** Task to complete **
Below are entries; output exactly the lines from the one with "df_Permissions : list PermissionDefinition;" to the one with "negb (bool_decide (bd_Source", both included, and nothing else.

** Exercise data **
# # # # #
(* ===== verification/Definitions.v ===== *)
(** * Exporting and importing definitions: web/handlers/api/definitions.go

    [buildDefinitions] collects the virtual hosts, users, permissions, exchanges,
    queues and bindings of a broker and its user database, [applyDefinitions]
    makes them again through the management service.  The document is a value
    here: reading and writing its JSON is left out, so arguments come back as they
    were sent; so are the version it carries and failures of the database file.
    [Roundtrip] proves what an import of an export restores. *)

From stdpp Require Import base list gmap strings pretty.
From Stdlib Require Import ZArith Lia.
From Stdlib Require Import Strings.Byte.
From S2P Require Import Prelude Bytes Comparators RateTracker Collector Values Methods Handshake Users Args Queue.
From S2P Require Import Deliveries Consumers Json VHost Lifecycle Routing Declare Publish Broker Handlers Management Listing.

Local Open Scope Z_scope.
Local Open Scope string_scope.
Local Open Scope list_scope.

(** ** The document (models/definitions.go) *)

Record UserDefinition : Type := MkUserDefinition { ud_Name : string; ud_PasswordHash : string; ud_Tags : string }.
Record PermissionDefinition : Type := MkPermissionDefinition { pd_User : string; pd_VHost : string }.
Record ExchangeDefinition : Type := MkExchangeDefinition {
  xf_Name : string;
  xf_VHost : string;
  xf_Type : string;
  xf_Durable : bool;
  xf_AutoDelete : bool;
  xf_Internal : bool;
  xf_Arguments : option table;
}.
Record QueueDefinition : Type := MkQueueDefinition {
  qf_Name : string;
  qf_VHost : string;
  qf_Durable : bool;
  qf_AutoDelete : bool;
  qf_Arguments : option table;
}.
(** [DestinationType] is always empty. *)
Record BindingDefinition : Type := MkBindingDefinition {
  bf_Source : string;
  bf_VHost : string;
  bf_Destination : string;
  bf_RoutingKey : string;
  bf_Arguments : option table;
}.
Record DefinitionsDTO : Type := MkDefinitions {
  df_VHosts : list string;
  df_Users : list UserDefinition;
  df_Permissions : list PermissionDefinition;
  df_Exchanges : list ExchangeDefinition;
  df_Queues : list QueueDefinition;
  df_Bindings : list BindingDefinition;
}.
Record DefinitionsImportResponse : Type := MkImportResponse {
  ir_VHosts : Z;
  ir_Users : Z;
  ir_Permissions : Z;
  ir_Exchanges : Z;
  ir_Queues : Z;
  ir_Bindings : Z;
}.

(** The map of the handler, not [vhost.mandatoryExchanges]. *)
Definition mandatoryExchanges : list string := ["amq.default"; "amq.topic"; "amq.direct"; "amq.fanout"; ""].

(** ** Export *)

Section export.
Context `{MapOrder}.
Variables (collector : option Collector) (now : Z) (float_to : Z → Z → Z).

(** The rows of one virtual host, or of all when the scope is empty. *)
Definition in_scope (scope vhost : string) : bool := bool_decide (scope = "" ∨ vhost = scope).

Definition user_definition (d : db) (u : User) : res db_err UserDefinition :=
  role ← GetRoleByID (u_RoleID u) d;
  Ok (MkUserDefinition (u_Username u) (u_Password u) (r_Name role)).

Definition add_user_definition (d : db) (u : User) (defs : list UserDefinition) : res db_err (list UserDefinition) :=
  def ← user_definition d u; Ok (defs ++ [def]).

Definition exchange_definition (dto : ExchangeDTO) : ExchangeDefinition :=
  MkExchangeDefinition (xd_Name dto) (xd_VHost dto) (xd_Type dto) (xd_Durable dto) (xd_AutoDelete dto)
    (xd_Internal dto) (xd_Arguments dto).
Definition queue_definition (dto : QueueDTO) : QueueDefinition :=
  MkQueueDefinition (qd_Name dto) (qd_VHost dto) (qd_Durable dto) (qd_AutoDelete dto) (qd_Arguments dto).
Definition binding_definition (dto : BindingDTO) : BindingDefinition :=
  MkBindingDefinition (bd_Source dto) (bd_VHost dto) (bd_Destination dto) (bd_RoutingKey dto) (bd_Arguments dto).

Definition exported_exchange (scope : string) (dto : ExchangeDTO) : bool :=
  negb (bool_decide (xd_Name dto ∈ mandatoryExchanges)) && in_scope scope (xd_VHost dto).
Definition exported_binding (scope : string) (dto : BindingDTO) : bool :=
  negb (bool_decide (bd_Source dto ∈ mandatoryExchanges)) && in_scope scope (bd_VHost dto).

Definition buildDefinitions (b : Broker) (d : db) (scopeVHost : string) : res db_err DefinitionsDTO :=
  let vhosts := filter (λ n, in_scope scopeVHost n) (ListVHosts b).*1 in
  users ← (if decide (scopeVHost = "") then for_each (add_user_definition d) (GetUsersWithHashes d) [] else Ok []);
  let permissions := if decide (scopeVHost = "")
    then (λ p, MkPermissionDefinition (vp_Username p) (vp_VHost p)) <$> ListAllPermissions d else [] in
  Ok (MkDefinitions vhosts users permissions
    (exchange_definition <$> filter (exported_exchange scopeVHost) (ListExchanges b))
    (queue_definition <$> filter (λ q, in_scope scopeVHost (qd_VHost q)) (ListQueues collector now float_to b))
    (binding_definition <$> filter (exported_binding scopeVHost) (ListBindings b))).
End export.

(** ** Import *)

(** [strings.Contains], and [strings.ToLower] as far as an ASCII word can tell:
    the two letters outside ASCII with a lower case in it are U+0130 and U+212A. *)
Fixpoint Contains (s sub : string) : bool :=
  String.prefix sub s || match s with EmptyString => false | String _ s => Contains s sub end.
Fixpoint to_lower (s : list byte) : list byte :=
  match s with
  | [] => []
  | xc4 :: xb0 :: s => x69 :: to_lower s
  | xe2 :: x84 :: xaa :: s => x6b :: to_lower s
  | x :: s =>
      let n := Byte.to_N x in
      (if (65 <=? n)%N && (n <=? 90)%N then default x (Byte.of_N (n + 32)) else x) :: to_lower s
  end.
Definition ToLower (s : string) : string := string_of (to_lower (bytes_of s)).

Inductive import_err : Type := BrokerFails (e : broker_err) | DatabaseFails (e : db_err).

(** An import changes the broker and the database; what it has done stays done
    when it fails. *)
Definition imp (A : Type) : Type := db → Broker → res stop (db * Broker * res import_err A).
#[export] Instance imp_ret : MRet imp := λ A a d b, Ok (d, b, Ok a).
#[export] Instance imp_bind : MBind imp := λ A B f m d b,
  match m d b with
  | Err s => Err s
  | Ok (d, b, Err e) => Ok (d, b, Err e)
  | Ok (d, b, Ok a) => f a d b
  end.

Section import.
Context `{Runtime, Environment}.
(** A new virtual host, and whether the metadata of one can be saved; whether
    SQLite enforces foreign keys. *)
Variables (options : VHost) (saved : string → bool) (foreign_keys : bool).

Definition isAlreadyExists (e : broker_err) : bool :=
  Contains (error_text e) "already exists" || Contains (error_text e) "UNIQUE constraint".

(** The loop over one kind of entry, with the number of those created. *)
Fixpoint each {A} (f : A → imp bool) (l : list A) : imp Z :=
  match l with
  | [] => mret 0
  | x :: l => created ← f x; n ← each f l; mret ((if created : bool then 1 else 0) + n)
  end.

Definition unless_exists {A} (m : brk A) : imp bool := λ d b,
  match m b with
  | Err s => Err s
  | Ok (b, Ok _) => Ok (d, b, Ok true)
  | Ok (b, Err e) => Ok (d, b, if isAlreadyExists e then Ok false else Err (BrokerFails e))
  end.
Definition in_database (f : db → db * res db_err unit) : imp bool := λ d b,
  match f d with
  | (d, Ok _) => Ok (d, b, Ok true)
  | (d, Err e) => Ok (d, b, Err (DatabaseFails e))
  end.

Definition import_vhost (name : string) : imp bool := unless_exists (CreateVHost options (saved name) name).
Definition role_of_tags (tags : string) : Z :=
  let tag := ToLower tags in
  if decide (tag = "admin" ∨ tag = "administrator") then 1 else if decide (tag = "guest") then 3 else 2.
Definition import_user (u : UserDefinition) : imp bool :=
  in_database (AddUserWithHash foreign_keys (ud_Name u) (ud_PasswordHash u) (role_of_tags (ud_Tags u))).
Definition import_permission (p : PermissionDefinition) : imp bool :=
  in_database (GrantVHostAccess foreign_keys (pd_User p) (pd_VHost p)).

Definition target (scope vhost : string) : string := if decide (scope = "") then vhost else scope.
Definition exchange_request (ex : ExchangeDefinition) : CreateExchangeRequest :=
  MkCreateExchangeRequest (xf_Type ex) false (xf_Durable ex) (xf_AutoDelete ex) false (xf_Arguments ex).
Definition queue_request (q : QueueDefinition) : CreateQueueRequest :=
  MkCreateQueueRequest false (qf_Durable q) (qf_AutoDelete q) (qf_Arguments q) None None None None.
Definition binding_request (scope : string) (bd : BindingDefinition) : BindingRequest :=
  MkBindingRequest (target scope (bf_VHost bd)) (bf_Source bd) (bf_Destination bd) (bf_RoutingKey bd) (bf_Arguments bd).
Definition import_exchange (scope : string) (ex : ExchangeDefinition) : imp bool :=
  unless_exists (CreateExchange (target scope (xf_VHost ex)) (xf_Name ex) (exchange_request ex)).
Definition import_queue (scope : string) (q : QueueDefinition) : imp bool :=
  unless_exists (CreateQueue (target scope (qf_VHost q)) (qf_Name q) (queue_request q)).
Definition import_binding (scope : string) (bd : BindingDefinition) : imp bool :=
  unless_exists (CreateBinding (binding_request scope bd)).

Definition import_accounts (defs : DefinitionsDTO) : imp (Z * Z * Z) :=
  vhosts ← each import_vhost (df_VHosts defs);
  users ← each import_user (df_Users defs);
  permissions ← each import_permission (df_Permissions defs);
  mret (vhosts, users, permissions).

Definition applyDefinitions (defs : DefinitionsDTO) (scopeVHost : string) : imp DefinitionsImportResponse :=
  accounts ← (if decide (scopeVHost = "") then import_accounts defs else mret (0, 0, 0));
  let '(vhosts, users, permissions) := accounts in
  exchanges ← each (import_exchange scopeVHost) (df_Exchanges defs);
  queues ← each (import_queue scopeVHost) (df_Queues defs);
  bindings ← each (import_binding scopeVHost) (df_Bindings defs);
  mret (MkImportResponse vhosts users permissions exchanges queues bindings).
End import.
# # # # #
** Final answer **
  df_Permissions : list PermissionDefinition;
  df_Exchanges : list ExchangeDefinition;
  df_Queues : list QueueDefinition;
  df_Bindings : list BindingDefinition;
}.
Record DefinitionsImportResponse : Type := MkImportResponse {
  ir_VHosts : Z;
  ir_Users : Z;
  ir_Permissions : Z;
  ir_Exchanges : Z;
  ir_Queues : Z;
  ir_Bindings : Z;
}.

(** The map of the handler, not [vhost.mandatoryExchanges]. *)
Definition mandatoryExchanges : list string := ["amq.default"; "amq.topic"; "amq.direct"; "amq.fanout"; ""].

(** ** Export *)

Section export.
Context `{MapOrder}.
Variables (collector : option Collector) (now : Z) (float_to : Z → Z → Z).

(** The rows of one virtual host, or of all when the scope is empty. *)
Definition in_scope (scope vhost : string) : bool := bool_decide (scope = "" ∨ vhost = scope).

Definition user_definition (d : db) (u : User) : res db_err UserDefinition :=
  role ← GetRoleByID (u_RoleID u) d;
  Ok (MkUserDefinition (u_Username u) (u_Password u) (r_Name role)).

Definition add_user_definition (d : db) (u : User) (defs : list UserDefinition) : res db_err (list UserDefinition) :=
  def ← user_definition d u; Ok (defs ++ [def]).

Definition exchange_definition (dto : ExchangeDTO) : ExchangeDefinition :=
  MkExchangeDefinition (xd_Name dto) (xd_VHost dto) (xd_Type dto) (xd_Durable dto) (xd_AutoDelete dto)
    (xd_Internal dto) (xd_Arguments dto).
Definition queue_definition (dto : QueueDTO) : QueueDefinition :=
  MkQueueDefinition (qd_Name dto) (qd_VHost dto) (qd_Durable dto) (qd_AutoDelete dto) (qd_Arguments dto).
Definition binding_definition (dto : BindingDTO) : BindingDefinition :=
  MkBindingDefinition (bd_Source dto) (bd_VHost dto) (bd_Destination dto) (bd_RoutingKey dto) (bd_Arguments dto).

Definition exported_exchange (scope : string) (dto : ExchangeDTO) : bool :=
  negb (bool_decide (xd_Name dto ∈ mandatoryExchanges)) && in_scope scope (xd_VHost dto).
Definition exported_binding (scope : string) (dto : BindingDTO) : bool :=
  negb (bool_decide (bd_Source dto ∈ mandatoryExchanges)) && in_scope scope (bd_VHost dto).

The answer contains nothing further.